When they finished eating, pledges were ordered to hold Warden by the legs and the head and use him as a human squeegee to clean the table, Warden said.

Then he was handed a mop and told to clean the floor. “I dropped the mop. . . . I told them, ‘That’s not what we’re here for.’ I was confused and furious at the same time.”

Warden said another drinking game began, and he was made to do push-ups. By this time, he said he was so tired, he could barely finish one. As he lay on the ground, he said, he was forced to join in a simulated sex act with the two other pledges.

When he got up, Warden said, he told the frat members he didn’t feel well and went outside for a few minutes. When he returned to the cabin, he felt his field of vision constricting.

“I was coherent, and then I wasn’t,” Warden said. “I could feel something happen to me.”

The next thing he remembered he was in leg and arm restraints at Bear Valley Community Hospital, he said. A nurse asked him if he knew where he was. He said, “Colorado.”

He was diagnosed with having had a grand mal seizure. Warden said he never experienced one before and hasn’t had one since. Members and pledges told him he had been foaming at the mouth, and his eyes rolled back in his head.

Advertisement

Hospital records show Warden was admitted to the hospital Saturday, Dec. 9, at 9 p.m. and released the next day, although the release time wasn’t noted, his attorney said.

Fraternity members took him from the hospital and dropped him off at his aunt’s house in San Juan Capistrano.

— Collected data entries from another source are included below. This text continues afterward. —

(** * vite-plugin-preload-images: the resolver and the generated scheduler

    A shallow embedding of [src/index.ts] (the current revision, the first
    of the two revisions kept in the source tree) and the properties of its
    specification.

    Modelling conventions.
    - A JavaScript string is a [string]: a sequence of code units below 256.
    - A JavaScript number is a [Number]: an integer, a finite number that
      is not an integer (kept as the integer below it and its text, which is
      all that comparisons with integers, [ToLength] and printing need),
      [NaN] or an infinity.
    - An object is its list of own properties, the first binding of a key
      being the significant one; an array is a list.
    - A thrown exception is the [Threw] outcome of a computation.
    - The module-level [globCache] and the file system that [fg.sync] reads
      make up the [World] that is threaded through the hooks. *)

From Stdlib Require Import ZArith Ascii.
From stdpp Require Import gmap strings list fin_maps pretty.

Local Open Scope Z_scope.

(** ** JavaScript values, as far as [validateOptions] inspects them *)

Module Js.

#[local] Set Warnings "-register-all".

(** A number: an integer; a finite number that is not an integer, with
    the greatest integer below it and its text; [NaN]; [Infinity] or
    [-Infinity]. *)
Inductive Number : Type :=
  | Int (n : Z)
  | Frac (below : Z) (text : string)
  | NaN
  | Infinity (negative : bool).
Coercion Int : Z >-> Number.

(** [x < bound] for an integer [bound]: false whenever [x] is [NaN]. *)
Definition number_lt (x : Number) (bound : Z) : bool :=
  match x with
  | Int n => n <? bound
  | Frac below _ => below <? bound
  | NaN => false
  | Infinity negative => negative
  end.

(** [ToLength(x)], an integer from 0 to 2^53 - 1. *)
Definition ToLength (x : Number) : Z :=
  match x with
  | Int n => Z.max 0 (Z.min n (2 ^ 53 - 1))
  | Frac below _ => Z.max 0 (Z.min below (2 ^ 53 - 1))
  | NaN => 0
  | Infinity negative => if negative then 0 else 2 ^ 53 - 1
  end.
(* ===== verification/_CoqProject ===== *)
-Q . S2P
Prelude.v
Trace.v
ReplsetModels.v
ReplsetMembers.v
ReplsetVotes.v
MongoClient.v
MongoDial.v
Api.v
GoSort.v
Kube.v
Hosts.v
KubeTrace.v
WriteLog.v
ReplsetReconcile.v
SystemUsers.v
Shell.v
Cluster.v
ClusterSafety.v
GoHeap.v
Storage.v
BackupApi.v
BackupSchedule.v
Lease.v
BackupExec.v
PbmConfig.v
BackupController.v
BackupTrace.v
GoFloat.v
InPlace.v
SmartUpdate.v
Defaults.v
DefaultsFacts.v
DefaultsIdem.v
Volumes.v
SmartTrace.v
VolumeTrace.v
Autoscale.v
Status.v
StatusFacts.v
Controller.v
Finalizers.v
FinalizerFacts.v
Decommission.v
DecommissionFacts.v
Pause.v
PauseFacts.v
RestoreApi.v
RestoreLogical.v
PhysicalRestore.v
SnapshotRestore.v
Restore.v
RestoreTrace.v
SnapshotFacts.v
RestoreFacts.v
Apply.v
SyncApi.v
SyncClient.v
Uri.v
Sync.v
SyncTrace.v
SyncFacts.v
UriFacts.v
Definition getExtAddr (namespace : string) (pod : Pod) : M string :=
  svc ← wrapM "fetch service address" (getExtServices namespace (pod_Name pod));
  hostname ← wrapM "get service hostname" (GetServiceAddr svc pod);
  mret (ServiceAddr_String hostname).

(** [client.IgnoreNotFound(err)] *)
Definition IsServiceImported (cr : PerconaServerMongoDB) (svcName : string) : M bool :=
  r ← tryM (k8s_get_service_import (cr_Namespace cr) svcName);
  match r with
  | Ok _ => mret true
  | Err e => if IsNotFound e then mret false else throw e
  end.

Definition overrides_of (replset : ReplsetSpec) (pod : string) : ReplsetOverride :=
  default zeroOverride (rs_Overrides replset !! pod).

Definition MongoHost (cr : PerconaServerMongoDB) (dnsMode : string) (replset : ReplsetSpec)
    (rsExposed : bool) (pod : Pod) : M string :=
  let overrides := overrides_of replset (pod_Name pod) in
  let port := rs_GetPort replset in
  let addr := GetAddr cr (pod_Name pod) (rs_Name replset) port in
  let is_imported :=
    wrapM ("check if service imported for " +:+ pod_Name pod) (IsServiceImported cr (pod_Name pod)) in
  if negb (bool_decide (ov_Host overrides = "")) then
    if str_contains ":" (ov_Host overrides) then mret (ov_Host overrides)
    else mret (ov_Host overrides +:+ ":" +:+ itoa port)
  else if bool_decide (dnsMode = DNSModeServiceMesh) then
    mret (GetServiceMeshAddr cr (pod_Name pod) port)
  else if bool_decide (dnsMode = DNSModeInternal) then
    if rsExposed && cr_MCSEnabled cr then
      imported ← is_imported;
      if negb imported then mret addr else mret (GetMCSAddr cr (pod_Name pod) port)
    else mret addr
  else if bool_decide (dnsMode = DNSModeExternal) then
    if rsExposed then
      if cr_MCSEnabled cr then
        imported ← is_imported;
        if negb imported then getExtAddr (cr_Namespace cr) pod
        else mret (GetMCSAddr cr (pod_Name pod) port)
      else getExtAddr (cr_Namespace cr) pod
    else mret addr
  else mret addr.

Fixpoint GetReplsetAddrs (cr : PerconaServerMongoDB) (dnsMode : string) (rs : ReplsetSpec)
    (rsExposed : bool) (pods : list Pod) : M (list string) :=
  match pods with
  | [] => mret []
  | pod :: pods' =>
      if pod_Deleting pod then GetReplsetAddrs cr dnsMode rs rsExposed pods'
      else
        host ← wrapM ("failed to get external hostname for pod " +:+ pod_Name pod)
                 (MongoHost cr dnsMode rs rsExposed pod);
        addrs ← GetReplsetAddrs cr dnsMode rs rsExposed pods';
        mret (host :: addrs)
  end.

(** The port of the first service port with that name, 0 when there is none. *)
Fixpoint first_port (name : string) (ports : list ServicePort) : Z :=
  match ports with
  | [] => 0
  | p :: ps => if bool_decide (sp_Name p = name) then sp_Port p else first_port name ps
  end.

Definition MongosServiceName (cr : PerconaServerMongoDB) : string := cr_Name cr +:+ "-" +:+ "mongos".

Definition MongosHost (cr : PerconaServerMongoDB) (pod : option Pod) (useInternalAddr : bool) : M string :=
  svcName ← (if cr_MongosServicePerPod cr then
               match pod with
               | None => throw (ENew "mongos pod is required for service-per-pod exposure")
               | Some p => mret (pod_Name p)
               end
             else mret (MongosServiceName cr));
  got ← tryM (k8s_get_service (cr_Namespace cr) svcName);
  match got with
  | Err e => if IsNotFound e then mret "" else throw (EWrap e "failed to get mongos service")
  | Ok svc =>
      let mongosPort := first_port MongosPortName (svc_Ports svc) in
      if (mongosPort =? 0)%Z then throw (ENew "mongos port not found in service")
      else if negb useInternalAddr && bool_decide (cr_MongosExposeType cr = ServiceTypeLoadBalancer)
              && bool_decide (svc_Type svc = ServiceTypeLoadBalancer) then
        host ← wrapM "get ingress endpoint" (getServiceIngressAddr (cr_Namespace cr) svcName);
        mret (host +:+ ":" +:+ itoa mongosPort)
      else mret (svc_Name svc +:+ "." +:+ cr_Namespace cr +:+ "." +:+ cr_DNSSuffix cr
                 +:+ ":" +:+ itoa mongosPort)
  end.

Definition GetMongosPods (cr : PerconaServerMongoDB) : M (list Pod) :=
  k8s_list_pods (cr_Namespace cr) (SelectorFromSet (MongosLabels cr)).

Fixpoint mongos_pod_addrs (cr : PerconaServerMongoDB) (useInternalAddr : bool) (pods : list Pod)
    : M (list string) :=
  match pods with
  | [] => mret []
  | pod :: pods' =>
      if pod_Deleting pod then mongos_pod_addrs cr useInternalAddr pods'
      else
        host ← wrapM "failed to get mongos host" (MongosHost cr (Some pod) useInternalAddr);
        addrs ← mongos_pod_addrs cr useInternalAddr pods';
        mret (host :: addrs)
  end.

A few days later, Warden’s temperature hit 101.5 degrees, and he went to UCI Medical Center in Orange, where he was subjected to a battery of tests, which turned up no abnormalities.

Because of the seizure, Warden said, his driver’s license was revoked until August, and he had to rely on friends to take him to his job at Disneyland and elsewhere.

Betas told him not to tell anyone what had happened because the fraternity would get into trouble, he said. They left phone messages asking him to come to meetings. Several members even told him his initiation was easier than theirs.

But he said he had had enough of the Greek life. He avoided fraternity members for the rest of the school year. Over the summer, he said he considered transferring but decided that would only mean those who had hurt him would win.

Advertisement

This fall, he reported the Big Bear events to a campus ombudsman. “He said I definitely had a case, and I should get counseling and get a lawyer, and he’d notify the school.”

‘I Thought They Stood for Brotherhood . . .’

Warden said that originally he didn’t plan to sue. The fraternity had assured him they would pay the $10,000 in medical bills. But they paid him only $3,000 and he was worried his credit rating would suffer.

“It’s kind of sad,” Warden said. “My whole view of fraternities has changed. “I thought they stood for brotherhood, friendship and people you’d know for life.”

Most U.S. colleges have antihazing rules, as do more than 40 states. California’s Education Code prohibits activities including “creation of excessive fatigue; physical and psychological shocks; encouraging, forcing or coercing the use of alcohol and/or controlled substances; morally degrading or humiliating games and activities. . . .”

“All of us in educational institutions emphasize over and over again it’s against the law,” said John Williamson, executive vice president of the North American Interfraternity Conference, which represents 66 fraternities on 800 campuses.

Tom Olver, a spokesman for the Beta’s national office in Oxford, Ohio, said his office didn’t learn of the allegations until the lawsuit was filed, nearly a year after the incident. By taking so long to report the event to the national office, the UCI chapter appears to have violated the fraternity’s rules. Beta policy requires chapters to report serious problems to the national office within 48 hours, Olver said.

Advertisement

“Certainly a kid being hospitalized would qualify,” he said. Olver declined to comment on the suit.